Once you find the line with "utc_now : N -> N * Z;" in the entries below, return exactly every line from it through the line with "if v <? radix then Some v else None.".

[Dataset entries]
========================================================================
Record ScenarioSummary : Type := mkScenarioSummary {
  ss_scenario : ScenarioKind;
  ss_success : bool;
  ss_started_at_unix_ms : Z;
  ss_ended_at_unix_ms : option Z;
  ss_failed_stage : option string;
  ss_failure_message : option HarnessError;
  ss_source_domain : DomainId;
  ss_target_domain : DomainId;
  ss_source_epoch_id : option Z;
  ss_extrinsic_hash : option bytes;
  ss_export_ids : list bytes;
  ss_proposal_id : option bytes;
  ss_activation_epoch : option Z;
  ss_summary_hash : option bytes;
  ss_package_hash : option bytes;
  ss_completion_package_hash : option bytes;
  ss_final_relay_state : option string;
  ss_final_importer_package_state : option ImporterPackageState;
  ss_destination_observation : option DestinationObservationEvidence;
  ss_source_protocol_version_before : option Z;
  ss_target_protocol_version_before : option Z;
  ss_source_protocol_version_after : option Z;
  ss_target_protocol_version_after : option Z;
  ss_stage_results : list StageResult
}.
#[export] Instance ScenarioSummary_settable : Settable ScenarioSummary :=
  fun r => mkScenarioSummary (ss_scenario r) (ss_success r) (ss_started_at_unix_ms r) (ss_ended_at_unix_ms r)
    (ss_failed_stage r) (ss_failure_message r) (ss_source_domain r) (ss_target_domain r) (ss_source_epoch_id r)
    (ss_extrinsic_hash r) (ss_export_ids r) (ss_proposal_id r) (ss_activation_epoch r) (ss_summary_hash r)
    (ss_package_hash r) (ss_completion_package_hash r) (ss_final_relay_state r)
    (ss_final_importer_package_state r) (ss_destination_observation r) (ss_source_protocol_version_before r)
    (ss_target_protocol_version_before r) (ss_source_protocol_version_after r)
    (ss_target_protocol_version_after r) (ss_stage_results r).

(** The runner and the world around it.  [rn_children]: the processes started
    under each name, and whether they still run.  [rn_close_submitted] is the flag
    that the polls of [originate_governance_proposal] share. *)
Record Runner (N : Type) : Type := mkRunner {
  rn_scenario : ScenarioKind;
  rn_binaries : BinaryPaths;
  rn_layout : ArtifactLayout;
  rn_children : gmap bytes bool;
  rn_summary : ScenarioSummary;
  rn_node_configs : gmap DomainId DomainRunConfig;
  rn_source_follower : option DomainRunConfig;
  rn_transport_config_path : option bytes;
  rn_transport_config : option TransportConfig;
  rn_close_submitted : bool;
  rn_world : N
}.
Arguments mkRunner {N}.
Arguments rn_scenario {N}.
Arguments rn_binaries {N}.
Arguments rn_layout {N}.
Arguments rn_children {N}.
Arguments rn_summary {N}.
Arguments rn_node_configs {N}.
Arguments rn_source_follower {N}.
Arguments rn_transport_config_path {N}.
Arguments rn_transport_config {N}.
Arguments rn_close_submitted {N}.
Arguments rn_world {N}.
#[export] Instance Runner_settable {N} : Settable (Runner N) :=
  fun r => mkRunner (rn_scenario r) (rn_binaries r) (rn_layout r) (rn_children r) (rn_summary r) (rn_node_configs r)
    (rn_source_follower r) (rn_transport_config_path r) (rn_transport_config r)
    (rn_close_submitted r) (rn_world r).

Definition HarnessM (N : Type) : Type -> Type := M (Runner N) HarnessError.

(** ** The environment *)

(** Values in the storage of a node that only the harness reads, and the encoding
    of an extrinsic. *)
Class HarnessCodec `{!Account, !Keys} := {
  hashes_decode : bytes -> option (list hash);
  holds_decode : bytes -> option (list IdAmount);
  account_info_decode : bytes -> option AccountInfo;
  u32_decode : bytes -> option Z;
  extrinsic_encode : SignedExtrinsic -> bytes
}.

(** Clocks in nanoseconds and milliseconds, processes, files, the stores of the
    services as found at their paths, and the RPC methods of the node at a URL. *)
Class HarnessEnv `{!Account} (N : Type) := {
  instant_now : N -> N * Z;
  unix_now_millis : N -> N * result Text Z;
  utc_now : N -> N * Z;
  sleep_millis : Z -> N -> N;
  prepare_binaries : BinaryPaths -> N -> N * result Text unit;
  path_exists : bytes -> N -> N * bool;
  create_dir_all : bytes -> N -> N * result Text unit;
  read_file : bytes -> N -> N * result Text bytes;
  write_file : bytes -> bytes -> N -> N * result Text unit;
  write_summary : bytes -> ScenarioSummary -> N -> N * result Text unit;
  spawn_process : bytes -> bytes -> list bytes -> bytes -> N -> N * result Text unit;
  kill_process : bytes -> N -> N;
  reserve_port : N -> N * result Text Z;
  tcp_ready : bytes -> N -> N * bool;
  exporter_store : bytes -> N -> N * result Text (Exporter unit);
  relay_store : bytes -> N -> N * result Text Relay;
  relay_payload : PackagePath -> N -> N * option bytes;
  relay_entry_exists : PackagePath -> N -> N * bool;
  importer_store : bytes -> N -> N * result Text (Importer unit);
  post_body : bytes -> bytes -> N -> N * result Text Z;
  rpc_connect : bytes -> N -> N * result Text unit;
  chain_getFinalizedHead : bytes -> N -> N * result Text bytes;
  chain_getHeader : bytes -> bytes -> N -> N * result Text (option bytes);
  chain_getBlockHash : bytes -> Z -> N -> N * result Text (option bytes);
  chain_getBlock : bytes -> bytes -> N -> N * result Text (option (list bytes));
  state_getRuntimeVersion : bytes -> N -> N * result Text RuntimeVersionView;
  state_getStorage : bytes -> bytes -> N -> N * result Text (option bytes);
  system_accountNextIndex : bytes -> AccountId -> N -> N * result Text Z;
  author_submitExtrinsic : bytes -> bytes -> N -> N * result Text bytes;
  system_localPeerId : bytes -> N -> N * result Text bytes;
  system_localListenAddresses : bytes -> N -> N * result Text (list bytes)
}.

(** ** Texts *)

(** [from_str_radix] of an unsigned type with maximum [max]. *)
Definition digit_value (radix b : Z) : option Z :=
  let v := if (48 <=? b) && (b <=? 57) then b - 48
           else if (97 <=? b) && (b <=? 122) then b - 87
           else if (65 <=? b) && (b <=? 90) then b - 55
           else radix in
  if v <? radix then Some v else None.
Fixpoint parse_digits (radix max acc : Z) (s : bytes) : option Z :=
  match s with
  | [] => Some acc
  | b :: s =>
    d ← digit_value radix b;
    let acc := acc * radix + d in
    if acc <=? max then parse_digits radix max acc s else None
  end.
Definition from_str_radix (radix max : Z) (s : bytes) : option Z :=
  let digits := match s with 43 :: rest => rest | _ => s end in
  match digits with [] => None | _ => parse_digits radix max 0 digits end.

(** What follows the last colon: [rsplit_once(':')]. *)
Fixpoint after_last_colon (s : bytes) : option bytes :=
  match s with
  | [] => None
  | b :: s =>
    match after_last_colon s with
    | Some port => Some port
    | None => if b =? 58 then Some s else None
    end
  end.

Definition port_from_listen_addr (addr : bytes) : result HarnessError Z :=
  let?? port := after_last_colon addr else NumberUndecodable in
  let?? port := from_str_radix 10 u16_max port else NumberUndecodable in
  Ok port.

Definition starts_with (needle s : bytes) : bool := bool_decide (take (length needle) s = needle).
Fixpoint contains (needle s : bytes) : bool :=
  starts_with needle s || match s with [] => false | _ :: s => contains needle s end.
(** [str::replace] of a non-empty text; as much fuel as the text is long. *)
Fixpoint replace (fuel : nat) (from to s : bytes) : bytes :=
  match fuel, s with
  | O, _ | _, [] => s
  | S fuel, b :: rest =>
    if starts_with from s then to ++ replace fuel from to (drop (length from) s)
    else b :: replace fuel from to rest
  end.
========================================================================
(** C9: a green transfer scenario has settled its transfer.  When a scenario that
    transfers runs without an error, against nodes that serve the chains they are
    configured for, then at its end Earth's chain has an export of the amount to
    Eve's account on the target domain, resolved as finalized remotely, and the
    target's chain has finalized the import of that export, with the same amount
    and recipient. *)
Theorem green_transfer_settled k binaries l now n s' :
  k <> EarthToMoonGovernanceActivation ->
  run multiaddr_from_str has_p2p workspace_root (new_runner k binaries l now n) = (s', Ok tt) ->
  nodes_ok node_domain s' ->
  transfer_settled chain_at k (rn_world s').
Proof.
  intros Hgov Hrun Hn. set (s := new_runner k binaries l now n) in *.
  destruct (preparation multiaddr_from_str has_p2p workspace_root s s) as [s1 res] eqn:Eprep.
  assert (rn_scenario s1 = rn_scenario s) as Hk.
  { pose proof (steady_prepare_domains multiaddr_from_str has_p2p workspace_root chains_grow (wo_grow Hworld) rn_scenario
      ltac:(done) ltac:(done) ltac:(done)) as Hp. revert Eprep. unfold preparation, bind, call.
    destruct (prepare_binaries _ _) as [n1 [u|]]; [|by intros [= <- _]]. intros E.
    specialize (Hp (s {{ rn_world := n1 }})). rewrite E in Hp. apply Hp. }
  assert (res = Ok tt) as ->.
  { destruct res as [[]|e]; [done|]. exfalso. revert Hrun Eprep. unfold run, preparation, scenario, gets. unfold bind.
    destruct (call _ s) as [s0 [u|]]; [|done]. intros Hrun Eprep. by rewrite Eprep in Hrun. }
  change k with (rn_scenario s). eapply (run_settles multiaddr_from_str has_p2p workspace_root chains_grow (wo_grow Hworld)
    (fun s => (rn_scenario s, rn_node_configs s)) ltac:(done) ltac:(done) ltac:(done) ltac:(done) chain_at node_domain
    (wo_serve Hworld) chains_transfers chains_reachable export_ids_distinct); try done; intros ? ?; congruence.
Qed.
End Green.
========================================================================
-- TASK RESPONSE --
  utc_now : N -> N * Z;
  sleep_millis : Z -> N -> N;
  prepare_binaries : BinaryPaths -> N -> N * result Text unit;
  path_exists : bytes -> N -> N * bool;
  create_dir_all : bytes -> N -> N * result Text unit;
  read_file : bytes -> N -> N * result Text bytes;
  write_file : bytes -> bytes -> N -> N * result Text unit;
  write_summary : bytes -> ScenarioSummary -> N -> N * result Text unit;
  spawn_process : bytes -> bytes -> list bytes -> bytes -> N -> N * result Text unit;
  kill_process : bytes -> N -> N;
  reserve_port : N -> N * result Text Z;
  tcp_ready : bytes -> N -> N * bool;
  exporter_store : bytes -> N -> N * result Text (Exporter unit);
  relay_store : bytes -> N -> N * result Text Relay;
  relay_payload : PackagePath -> N -> N * option bytes;
  relay_entry_exists : PackagePath -> N -> N * bool;
  importer_store : bytes -> N -> N * result Text (Importer unit);
  post_body : bytes -> bytes -> N -> N * result Text Z;
  rpc_connect : bytes -> N -> N * result Text unit;
  chain_getFinalizedHead : bytes -> N -> N * result Text bytes;
  chain_getHeader : bytes -> bytes -> N -> N * result Text (option bytes);
  chain_getBlockHash : bytes -> Z -> N -> N * result Text (option bytes);
  chain_getBlock : bytes -> bytes -> N -> N * result Text (option (list bytes));
  state_getRuntimeVersion : bytes -> N -> N * result Text RuntimeVersionView;
  state_getStorage : bytes -> bytes -> N -> N * result Text (option bytes);
  system_accountNextIndex : bytes -> AccountId -> N -> N * result Text Z;
  author_submitExtrinsic : bytes -> bytes -> N -> N * result Text bytes;
  system_localPeerId : bytes -> N -> N * result Text bytes;
  system_localListenAddresses : bytes -> N -> N * result Text (list bytes)
}.

(** ** Texts *)

(** [from_str_radix] of an unsigned type with maximum [max]. *)
Definition digit_value (radix b : Z) : option Z :=
  let v := if (48 <=? b) && (b <=? 57) then b - 48
           else if (97 <=? b) && (b <=? 122) then b - 87
           else if (65 <=? b) && (b <=? 90) then b - 55
           else radix in
  if v <? radix then Some v else None.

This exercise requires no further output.